What the task requires: Reproduce the following records exactly from the line containing "Run [] (Ok a)." onward, ending with the last line and including it.

[Collected data entries]

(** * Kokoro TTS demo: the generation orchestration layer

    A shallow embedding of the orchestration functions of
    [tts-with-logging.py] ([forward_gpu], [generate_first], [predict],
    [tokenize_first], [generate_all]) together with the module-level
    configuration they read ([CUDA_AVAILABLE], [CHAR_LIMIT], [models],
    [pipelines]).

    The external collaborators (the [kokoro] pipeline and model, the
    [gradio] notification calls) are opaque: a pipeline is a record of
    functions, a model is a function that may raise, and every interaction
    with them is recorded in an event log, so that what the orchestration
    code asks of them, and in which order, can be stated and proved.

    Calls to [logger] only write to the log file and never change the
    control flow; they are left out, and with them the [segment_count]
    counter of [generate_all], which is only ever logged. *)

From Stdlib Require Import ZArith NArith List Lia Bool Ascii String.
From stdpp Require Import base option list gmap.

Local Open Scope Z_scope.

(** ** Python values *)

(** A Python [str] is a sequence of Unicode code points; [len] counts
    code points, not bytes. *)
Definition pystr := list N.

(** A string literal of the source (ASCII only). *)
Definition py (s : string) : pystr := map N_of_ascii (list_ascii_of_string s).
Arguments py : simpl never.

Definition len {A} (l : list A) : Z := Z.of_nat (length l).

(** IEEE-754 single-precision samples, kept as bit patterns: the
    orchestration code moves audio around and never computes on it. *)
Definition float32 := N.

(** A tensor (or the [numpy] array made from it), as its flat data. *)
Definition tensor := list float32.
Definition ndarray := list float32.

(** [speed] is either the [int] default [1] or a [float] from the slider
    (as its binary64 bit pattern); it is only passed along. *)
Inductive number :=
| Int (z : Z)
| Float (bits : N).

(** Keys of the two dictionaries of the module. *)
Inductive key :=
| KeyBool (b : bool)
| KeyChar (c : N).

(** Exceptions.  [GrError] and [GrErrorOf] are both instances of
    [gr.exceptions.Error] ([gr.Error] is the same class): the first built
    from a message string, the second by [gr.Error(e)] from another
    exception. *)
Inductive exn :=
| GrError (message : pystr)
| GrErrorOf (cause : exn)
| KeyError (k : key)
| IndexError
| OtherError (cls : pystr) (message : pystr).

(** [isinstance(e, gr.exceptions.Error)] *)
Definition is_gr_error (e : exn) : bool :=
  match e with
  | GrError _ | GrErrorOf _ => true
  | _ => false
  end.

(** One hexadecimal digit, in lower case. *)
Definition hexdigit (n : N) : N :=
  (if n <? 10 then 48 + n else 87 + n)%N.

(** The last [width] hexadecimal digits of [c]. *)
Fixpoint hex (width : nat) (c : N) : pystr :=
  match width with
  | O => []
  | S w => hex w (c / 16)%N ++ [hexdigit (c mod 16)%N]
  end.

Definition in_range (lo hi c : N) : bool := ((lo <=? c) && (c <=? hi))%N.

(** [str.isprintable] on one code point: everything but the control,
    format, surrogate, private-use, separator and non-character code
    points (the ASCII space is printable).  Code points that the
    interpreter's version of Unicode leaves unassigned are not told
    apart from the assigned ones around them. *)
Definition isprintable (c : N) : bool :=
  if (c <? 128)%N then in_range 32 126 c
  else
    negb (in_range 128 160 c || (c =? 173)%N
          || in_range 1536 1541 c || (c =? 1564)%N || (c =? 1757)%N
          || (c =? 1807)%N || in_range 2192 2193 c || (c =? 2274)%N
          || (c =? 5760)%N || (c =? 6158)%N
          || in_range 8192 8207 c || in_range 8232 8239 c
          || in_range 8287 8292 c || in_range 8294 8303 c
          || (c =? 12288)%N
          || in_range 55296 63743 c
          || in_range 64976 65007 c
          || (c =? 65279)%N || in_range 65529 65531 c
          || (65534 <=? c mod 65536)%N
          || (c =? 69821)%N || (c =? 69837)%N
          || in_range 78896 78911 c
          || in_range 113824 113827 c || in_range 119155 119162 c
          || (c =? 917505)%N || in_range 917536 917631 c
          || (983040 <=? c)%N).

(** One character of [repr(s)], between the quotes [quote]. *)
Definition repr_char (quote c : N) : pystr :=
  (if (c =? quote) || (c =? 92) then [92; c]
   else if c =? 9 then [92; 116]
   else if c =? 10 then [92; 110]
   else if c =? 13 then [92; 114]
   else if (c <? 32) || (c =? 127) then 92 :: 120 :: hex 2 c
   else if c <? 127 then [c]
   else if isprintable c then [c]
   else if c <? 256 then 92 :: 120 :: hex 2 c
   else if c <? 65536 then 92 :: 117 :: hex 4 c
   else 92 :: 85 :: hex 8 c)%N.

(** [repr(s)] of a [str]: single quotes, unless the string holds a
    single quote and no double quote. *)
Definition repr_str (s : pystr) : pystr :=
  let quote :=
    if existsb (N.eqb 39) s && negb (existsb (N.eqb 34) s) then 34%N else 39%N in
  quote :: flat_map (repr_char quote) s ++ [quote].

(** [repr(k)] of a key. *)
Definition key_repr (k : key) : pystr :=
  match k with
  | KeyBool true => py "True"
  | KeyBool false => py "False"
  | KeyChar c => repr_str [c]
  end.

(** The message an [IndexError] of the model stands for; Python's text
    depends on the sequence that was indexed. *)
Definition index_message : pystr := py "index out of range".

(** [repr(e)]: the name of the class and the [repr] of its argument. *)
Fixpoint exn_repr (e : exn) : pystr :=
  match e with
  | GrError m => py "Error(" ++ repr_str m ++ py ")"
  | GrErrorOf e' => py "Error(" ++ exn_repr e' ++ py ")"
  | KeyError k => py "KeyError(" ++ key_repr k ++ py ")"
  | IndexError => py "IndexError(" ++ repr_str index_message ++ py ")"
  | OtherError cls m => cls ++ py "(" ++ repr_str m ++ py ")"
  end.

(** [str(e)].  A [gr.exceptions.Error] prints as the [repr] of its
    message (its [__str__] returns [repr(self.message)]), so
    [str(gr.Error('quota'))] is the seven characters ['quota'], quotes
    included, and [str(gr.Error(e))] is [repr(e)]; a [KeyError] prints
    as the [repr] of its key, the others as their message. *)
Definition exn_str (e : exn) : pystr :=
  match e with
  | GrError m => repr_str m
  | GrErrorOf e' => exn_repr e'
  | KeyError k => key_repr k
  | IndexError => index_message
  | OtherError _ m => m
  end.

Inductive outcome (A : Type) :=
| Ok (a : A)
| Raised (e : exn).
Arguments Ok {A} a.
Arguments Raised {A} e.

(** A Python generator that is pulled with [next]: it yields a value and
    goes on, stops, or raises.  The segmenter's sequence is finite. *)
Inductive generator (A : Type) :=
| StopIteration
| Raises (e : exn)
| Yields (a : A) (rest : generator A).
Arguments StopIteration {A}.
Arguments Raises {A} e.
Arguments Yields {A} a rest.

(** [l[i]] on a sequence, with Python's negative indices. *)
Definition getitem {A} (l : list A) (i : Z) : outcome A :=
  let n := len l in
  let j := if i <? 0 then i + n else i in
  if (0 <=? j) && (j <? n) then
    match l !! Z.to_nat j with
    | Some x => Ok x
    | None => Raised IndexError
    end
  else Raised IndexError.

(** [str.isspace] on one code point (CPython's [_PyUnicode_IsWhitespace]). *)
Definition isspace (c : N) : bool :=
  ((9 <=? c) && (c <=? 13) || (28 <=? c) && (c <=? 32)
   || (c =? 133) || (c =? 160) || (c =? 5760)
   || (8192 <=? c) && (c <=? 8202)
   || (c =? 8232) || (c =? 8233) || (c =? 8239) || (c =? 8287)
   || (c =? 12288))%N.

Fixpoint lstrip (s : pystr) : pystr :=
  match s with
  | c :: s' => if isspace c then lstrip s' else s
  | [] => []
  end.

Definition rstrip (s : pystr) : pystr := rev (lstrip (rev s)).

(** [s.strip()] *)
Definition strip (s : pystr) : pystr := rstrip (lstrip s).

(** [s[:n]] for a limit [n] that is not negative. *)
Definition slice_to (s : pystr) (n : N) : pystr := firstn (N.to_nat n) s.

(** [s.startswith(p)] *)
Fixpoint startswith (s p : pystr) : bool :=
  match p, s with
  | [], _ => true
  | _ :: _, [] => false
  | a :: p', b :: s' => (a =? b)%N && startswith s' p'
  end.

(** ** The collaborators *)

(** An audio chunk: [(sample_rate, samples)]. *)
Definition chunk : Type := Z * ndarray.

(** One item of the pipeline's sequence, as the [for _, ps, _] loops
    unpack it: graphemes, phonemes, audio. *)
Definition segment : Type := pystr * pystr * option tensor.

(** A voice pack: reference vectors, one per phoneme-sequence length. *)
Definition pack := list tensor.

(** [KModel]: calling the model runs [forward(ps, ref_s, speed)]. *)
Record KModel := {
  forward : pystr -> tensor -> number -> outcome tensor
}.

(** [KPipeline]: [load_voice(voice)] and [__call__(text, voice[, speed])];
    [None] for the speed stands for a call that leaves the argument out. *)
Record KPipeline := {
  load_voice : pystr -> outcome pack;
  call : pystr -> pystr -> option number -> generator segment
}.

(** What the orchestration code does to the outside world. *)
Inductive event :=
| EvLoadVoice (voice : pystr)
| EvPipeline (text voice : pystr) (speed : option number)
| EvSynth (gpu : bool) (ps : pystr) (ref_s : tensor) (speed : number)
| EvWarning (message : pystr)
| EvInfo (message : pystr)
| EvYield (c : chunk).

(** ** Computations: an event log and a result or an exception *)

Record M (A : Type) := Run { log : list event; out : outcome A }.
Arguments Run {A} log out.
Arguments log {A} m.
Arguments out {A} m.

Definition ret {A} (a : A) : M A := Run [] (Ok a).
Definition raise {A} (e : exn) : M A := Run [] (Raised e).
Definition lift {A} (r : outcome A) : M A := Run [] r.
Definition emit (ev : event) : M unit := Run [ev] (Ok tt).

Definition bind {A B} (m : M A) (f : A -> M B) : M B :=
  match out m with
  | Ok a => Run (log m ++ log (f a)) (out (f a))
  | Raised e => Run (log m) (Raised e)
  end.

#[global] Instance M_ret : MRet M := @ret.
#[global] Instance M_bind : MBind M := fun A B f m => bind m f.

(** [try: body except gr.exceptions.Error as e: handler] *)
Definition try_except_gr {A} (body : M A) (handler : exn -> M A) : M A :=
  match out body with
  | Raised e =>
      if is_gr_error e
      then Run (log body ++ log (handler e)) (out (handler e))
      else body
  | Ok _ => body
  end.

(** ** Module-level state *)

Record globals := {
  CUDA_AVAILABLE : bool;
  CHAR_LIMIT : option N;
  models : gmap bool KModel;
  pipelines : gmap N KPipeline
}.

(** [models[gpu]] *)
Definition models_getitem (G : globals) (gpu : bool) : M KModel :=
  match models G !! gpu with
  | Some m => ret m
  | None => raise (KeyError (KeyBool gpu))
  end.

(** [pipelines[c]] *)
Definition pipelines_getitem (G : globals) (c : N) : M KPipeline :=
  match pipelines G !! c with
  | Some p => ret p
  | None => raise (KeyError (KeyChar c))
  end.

Answer:
Definition ret {A} (a : A) : M A := Run [] (Ok a).
Definition raise {A} (e : exn) : M A := Run [] (Raised e).
Definition lift {A} (r : outcome A) : M A := Run [] r.
Definition emit (ev : event) : M unit := Run [ev] (Ok tt).

Definition bind {A B} (m : M A) (f : A -> M B) : M B :=
  match out m with
  | Ok a => Run (log m ++ log (f a)) (out (f a))
  | Raised e => Run (log m) (Raised e)
  end.

#[global] Instance M_ret : MRet M := @ret.
#[global] Instance M_bind : MBind M := fun A B f m => bind m f.

(** [try: body except gr.exceptions.Error as e: handler] *)
Definition try_except_gr {A} (body : M A) (handler : exn -> M A) : M A :=
  match out body with
  | Raised e =>
      if is_gr_error e
      then Run (log body ++ log (handler e)) (out (handler e))
      else body
  | Ok _ => body
  end.

(** ** Module-level state *)

Record globals := {
  CUDA_AVAILABLE : bool;
  CHAR_LIMIT : option N;
  models : gmap bool KModel;
  pipelines : gmap N KPipeline
}.

(** [models[gpu]] *)
Definition models_getitem (G : globals) (gpu : bool) : M KModel :=
  match models G !! gpu with
  | Some m => ret m
  | None => raise (KeyError (KeyBool gpu))
  end.

(** [pipelines[c]] *)
Definition pipelines_getitem (G : globals) (c : N) : M KPipeline :=
  match pipelines G !! c with
  | Some p => ret p
  | None => raise (KeyError (KeyChar c))
  end.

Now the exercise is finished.